§ Your task: Where a line in the listing contains the string "NodeRoot", copy that line out.

*** Supplied material Section Begins ***

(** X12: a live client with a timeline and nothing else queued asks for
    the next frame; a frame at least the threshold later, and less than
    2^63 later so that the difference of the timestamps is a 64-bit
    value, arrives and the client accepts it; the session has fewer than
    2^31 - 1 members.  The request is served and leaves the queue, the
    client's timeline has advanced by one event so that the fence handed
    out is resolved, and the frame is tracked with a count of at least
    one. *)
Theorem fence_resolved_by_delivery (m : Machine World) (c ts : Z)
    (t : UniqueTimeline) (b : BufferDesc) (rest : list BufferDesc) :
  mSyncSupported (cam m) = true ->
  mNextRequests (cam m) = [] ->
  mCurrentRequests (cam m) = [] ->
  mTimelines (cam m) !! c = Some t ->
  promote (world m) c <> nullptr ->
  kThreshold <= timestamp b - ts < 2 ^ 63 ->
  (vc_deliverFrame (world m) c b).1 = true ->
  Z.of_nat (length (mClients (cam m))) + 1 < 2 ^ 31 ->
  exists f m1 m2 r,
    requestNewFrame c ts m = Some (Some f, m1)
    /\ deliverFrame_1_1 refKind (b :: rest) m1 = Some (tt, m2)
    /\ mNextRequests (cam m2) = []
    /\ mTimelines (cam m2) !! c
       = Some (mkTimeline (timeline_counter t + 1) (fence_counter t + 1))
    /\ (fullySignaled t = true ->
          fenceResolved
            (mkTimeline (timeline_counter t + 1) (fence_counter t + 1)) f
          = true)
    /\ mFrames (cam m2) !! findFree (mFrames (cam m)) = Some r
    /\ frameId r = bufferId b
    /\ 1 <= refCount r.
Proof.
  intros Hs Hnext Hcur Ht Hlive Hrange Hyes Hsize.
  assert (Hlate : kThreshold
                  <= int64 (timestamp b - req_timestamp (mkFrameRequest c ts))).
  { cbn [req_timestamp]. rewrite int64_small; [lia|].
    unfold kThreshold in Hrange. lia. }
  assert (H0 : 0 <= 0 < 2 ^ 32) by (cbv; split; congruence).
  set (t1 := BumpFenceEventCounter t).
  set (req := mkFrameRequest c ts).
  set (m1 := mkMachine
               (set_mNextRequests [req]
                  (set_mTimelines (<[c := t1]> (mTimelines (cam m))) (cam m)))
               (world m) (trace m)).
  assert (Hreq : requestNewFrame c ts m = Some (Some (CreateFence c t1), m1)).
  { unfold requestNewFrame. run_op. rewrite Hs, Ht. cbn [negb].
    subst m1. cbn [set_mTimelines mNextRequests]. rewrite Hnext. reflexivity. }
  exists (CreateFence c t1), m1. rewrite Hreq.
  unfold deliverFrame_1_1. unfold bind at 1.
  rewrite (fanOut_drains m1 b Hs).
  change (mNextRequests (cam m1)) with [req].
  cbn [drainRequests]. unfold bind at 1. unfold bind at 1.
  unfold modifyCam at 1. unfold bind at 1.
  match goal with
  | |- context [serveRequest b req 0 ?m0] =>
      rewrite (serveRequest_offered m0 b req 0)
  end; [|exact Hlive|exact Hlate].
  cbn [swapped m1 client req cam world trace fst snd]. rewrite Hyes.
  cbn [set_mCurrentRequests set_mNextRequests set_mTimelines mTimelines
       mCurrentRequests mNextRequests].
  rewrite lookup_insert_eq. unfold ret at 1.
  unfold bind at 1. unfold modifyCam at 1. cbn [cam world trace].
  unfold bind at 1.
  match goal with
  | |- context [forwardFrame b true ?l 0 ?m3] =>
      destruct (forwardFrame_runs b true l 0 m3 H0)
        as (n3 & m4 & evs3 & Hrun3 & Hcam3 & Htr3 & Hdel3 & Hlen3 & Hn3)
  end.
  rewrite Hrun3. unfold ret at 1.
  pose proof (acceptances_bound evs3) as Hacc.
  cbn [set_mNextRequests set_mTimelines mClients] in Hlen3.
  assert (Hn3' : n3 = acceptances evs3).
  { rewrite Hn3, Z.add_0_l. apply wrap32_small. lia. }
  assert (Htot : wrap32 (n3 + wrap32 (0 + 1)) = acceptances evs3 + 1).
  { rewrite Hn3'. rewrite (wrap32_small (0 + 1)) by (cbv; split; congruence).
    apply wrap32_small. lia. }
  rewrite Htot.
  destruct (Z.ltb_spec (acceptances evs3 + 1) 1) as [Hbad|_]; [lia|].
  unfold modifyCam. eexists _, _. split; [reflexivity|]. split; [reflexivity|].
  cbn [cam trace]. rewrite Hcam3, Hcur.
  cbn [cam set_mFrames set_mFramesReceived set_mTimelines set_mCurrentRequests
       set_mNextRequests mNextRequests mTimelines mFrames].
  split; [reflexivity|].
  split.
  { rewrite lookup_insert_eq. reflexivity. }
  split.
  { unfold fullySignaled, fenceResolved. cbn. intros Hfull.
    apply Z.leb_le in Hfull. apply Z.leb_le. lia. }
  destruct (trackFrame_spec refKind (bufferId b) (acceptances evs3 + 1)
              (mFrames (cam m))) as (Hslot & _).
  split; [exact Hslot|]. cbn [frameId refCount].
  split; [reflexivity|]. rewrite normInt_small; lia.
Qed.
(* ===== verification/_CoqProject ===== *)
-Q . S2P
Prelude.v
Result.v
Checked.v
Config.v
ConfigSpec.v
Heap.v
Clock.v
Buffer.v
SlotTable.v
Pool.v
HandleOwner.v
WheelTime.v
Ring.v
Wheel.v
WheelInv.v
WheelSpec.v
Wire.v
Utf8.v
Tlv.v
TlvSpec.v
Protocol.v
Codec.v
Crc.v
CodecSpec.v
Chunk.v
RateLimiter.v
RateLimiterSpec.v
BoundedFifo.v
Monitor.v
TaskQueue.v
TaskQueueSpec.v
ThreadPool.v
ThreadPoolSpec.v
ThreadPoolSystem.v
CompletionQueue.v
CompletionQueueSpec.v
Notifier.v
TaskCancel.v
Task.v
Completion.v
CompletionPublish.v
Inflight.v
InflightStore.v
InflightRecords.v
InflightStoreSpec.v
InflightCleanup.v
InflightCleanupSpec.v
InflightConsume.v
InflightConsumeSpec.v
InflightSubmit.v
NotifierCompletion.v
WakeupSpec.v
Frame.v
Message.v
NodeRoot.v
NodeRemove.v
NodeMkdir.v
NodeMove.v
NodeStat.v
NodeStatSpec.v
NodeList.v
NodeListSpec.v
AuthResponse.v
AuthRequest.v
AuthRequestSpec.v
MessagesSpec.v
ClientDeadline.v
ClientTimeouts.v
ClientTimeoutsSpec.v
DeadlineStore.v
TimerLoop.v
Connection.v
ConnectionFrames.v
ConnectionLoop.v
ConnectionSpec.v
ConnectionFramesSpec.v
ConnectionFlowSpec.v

*** Supplied material Section Ends ***
*** Supplied material Section Begins ***

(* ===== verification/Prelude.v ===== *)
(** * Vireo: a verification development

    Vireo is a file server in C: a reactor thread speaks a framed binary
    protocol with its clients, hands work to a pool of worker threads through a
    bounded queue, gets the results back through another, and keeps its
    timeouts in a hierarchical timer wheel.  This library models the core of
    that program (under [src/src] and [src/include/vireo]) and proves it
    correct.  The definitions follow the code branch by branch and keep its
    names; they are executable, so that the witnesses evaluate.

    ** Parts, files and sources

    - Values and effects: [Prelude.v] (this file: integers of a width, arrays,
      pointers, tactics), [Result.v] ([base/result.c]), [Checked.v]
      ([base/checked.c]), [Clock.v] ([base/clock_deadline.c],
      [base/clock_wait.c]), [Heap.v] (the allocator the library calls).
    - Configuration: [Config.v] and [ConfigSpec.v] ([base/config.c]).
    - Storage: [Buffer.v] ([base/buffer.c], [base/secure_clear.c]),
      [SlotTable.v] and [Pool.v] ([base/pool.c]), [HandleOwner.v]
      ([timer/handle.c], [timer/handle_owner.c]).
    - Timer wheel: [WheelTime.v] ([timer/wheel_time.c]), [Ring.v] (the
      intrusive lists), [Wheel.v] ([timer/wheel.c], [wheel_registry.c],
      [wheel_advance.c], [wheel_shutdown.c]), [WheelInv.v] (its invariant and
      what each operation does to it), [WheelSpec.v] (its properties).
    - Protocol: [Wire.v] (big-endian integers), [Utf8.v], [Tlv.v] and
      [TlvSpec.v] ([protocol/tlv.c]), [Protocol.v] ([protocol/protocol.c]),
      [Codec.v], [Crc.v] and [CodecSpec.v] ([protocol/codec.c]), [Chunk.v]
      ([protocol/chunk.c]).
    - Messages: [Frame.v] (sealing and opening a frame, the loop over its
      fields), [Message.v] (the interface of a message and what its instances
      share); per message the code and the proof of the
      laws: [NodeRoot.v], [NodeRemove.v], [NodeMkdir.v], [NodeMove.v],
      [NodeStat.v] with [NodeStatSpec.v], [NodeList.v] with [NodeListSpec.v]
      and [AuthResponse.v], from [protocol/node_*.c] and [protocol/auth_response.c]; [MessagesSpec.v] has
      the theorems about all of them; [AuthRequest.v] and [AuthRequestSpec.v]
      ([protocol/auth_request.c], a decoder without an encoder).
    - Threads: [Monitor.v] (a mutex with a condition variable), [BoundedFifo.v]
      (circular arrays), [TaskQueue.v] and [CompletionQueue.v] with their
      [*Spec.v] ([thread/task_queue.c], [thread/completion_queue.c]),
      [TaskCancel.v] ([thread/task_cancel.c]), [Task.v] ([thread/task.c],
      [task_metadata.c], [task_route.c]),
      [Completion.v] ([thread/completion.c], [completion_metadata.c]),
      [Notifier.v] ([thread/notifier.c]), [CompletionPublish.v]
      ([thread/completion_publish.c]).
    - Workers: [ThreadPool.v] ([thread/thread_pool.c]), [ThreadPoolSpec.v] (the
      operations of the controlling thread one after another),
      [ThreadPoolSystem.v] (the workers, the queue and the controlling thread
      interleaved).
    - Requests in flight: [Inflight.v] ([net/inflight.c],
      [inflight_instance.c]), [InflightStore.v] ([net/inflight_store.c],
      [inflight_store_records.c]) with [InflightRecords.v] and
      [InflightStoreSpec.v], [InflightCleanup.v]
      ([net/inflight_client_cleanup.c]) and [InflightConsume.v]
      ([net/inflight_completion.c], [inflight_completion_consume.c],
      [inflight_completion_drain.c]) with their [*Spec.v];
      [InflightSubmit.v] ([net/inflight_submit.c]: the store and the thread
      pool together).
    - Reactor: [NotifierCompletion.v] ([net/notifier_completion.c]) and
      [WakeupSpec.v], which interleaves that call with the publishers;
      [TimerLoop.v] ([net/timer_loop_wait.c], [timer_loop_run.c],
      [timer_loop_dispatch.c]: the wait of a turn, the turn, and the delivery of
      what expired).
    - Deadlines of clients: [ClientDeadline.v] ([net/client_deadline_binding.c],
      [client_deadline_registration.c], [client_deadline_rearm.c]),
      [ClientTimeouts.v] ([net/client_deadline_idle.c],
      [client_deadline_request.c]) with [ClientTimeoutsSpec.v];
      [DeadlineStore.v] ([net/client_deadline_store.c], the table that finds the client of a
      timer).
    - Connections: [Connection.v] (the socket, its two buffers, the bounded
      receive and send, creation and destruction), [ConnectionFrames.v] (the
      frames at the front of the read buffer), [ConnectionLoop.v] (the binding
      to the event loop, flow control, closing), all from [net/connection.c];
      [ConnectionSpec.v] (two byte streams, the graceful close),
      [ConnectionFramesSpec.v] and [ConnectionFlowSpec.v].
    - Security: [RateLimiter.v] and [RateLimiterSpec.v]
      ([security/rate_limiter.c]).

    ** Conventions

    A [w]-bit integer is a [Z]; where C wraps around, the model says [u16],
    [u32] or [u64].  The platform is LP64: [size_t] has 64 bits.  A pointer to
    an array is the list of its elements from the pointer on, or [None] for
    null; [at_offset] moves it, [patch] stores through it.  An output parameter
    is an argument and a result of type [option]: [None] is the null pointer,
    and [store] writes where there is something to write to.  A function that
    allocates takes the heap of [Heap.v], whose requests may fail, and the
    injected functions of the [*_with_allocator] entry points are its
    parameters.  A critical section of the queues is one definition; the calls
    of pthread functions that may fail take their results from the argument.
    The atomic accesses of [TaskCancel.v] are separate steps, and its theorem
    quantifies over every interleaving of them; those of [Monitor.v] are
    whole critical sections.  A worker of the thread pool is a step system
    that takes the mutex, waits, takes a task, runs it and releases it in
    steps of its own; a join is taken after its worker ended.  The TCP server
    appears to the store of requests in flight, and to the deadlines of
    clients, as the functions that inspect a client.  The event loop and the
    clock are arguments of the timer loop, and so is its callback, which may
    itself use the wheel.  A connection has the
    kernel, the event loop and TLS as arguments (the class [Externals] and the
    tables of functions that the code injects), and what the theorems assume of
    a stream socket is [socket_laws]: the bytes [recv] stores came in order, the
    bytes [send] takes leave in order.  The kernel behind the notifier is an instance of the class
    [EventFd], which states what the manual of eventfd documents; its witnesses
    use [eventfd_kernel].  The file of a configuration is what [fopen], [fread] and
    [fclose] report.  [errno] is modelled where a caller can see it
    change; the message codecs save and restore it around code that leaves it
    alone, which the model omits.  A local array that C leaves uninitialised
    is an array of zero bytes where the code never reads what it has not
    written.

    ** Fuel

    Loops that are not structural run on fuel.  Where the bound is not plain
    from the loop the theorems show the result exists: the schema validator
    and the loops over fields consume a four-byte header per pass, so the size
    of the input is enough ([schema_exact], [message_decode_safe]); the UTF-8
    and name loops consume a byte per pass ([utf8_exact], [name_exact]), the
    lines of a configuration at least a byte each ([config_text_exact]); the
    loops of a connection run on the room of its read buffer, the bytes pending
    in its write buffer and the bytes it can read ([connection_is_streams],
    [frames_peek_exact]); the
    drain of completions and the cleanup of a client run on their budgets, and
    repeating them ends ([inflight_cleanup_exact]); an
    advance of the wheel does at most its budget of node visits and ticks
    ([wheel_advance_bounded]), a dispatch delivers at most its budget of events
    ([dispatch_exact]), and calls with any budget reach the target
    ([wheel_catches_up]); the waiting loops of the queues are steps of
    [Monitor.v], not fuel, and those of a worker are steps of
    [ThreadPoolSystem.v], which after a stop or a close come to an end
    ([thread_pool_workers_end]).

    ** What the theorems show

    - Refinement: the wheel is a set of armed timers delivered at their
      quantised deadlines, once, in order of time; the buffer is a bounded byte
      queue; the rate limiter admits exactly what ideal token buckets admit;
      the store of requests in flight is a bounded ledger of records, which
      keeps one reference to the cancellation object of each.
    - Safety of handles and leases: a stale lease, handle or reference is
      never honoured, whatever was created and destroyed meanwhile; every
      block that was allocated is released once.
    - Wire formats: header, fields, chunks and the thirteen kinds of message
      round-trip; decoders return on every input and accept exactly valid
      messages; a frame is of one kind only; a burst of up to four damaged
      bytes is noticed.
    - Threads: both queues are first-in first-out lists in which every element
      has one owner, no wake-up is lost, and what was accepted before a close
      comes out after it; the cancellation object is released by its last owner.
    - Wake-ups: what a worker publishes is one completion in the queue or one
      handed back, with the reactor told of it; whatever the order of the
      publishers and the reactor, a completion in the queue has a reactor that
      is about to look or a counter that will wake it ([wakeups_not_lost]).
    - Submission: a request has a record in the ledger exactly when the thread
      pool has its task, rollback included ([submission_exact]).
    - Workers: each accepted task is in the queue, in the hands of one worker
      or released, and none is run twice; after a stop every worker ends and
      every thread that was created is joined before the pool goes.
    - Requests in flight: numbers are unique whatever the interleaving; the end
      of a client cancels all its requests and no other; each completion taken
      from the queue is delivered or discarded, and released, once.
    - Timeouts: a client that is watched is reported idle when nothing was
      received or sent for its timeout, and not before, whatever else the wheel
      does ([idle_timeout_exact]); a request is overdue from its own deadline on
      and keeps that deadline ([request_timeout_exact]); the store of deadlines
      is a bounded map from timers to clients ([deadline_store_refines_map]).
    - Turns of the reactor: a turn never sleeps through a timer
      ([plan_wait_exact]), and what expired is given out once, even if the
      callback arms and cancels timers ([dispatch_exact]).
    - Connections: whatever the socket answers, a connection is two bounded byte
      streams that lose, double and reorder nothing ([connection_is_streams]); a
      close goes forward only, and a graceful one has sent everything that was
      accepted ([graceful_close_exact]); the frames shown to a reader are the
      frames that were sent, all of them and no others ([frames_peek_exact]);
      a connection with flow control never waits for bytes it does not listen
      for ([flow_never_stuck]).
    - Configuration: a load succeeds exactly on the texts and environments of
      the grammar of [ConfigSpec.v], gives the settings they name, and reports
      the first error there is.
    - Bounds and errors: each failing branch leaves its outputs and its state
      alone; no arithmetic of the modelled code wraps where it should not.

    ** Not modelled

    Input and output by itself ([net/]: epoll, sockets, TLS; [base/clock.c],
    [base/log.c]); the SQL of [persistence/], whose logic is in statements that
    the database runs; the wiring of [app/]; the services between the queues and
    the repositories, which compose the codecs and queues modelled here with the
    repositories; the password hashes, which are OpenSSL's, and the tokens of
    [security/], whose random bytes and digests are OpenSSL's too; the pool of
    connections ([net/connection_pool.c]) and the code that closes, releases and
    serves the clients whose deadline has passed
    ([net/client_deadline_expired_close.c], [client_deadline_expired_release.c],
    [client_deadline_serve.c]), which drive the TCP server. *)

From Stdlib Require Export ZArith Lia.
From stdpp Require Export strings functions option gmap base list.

*** Supplied material Section Ends ***
*** Supplied material Section Begins ***

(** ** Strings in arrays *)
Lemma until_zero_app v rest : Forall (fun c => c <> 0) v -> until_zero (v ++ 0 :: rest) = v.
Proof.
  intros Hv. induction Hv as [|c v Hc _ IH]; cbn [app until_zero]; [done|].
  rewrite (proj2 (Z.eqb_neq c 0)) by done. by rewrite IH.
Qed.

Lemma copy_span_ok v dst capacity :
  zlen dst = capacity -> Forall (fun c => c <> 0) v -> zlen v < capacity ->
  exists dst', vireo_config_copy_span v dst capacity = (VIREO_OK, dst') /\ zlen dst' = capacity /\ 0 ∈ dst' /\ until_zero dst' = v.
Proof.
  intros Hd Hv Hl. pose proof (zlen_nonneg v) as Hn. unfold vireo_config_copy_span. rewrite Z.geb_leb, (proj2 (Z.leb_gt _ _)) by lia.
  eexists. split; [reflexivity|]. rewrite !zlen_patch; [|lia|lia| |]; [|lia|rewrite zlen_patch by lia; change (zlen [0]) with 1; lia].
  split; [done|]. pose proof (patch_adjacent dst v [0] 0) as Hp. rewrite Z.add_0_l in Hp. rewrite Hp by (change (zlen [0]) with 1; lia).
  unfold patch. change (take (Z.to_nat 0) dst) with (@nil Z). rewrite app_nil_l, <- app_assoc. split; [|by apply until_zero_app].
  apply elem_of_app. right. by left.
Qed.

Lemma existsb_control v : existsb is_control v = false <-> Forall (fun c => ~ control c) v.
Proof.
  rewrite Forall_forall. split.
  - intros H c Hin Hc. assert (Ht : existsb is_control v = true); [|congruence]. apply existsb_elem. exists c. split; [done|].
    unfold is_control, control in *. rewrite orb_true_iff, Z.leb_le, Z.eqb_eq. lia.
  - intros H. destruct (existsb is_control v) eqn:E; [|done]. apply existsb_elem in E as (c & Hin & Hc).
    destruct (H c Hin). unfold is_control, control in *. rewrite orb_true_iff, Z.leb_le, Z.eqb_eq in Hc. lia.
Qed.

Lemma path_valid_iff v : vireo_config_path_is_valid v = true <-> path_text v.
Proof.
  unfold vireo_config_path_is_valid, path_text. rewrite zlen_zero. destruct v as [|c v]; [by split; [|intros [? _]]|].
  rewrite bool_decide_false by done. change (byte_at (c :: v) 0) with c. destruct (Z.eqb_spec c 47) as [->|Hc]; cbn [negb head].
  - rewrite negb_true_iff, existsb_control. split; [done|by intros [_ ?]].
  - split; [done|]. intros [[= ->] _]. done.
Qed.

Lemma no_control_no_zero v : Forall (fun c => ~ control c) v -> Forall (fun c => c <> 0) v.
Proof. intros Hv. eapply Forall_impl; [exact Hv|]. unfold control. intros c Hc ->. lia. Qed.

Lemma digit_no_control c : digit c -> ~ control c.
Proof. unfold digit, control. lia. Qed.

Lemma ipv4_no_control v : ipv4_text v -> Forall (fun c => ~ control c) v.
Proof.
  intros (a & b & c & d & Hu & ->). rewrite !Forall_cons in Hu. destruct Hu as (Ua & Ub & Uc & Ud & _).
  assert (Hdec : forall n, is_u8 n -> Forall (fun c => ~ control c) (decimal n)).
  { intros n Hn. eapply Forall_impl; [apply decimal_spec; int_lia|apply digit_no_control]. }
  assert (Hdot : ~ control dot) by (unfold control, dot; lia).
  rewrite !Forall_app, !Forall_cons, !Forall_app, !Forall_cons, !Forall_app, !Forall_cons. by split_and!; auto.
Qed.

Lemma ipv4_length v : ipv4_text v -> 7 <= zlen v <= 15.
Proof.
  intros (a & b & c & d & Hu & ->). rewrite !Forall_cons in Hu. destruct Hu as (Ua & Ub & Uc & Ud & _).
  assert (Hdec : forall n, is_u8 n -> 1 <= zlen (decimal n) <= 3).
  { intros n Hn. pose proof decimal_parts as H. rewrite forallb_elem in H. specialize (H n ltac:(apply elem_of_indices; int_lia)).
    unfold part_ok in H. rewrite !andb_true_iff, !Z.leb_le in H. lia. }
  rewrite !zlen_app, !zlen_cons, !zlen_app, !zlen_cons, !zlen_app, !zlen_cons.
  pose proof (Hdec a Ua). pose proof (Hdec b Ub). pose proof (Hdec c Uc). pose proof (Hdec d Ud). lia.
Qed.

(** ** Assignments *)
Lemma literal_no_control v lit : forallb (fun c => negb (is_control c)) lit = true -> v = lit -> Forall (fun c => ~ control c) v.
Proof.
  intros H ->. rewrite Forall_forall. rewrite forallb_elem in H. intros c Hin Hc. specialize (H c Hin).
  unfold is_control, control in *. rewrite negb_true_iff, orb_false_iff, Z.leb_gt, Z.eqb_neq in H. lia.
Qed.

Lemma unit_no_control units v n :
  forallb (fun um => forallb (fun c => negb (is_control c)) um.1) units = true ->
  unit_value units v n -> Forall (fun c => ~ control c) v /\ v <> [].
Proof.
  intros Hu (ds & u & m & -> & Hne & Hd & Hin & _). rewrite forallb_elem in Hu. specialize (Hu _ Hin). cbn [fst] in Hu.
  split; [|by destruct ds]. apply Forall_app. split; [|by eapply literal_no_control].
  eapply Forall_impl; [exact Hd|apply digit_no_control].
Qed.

*** Supplied material Section Ends ***

§ Solution:
NodeRoot.v
      laws: [NodeRoot.v], [NodeRemove.v], [NodeMkdir.v], [NodeMove.v],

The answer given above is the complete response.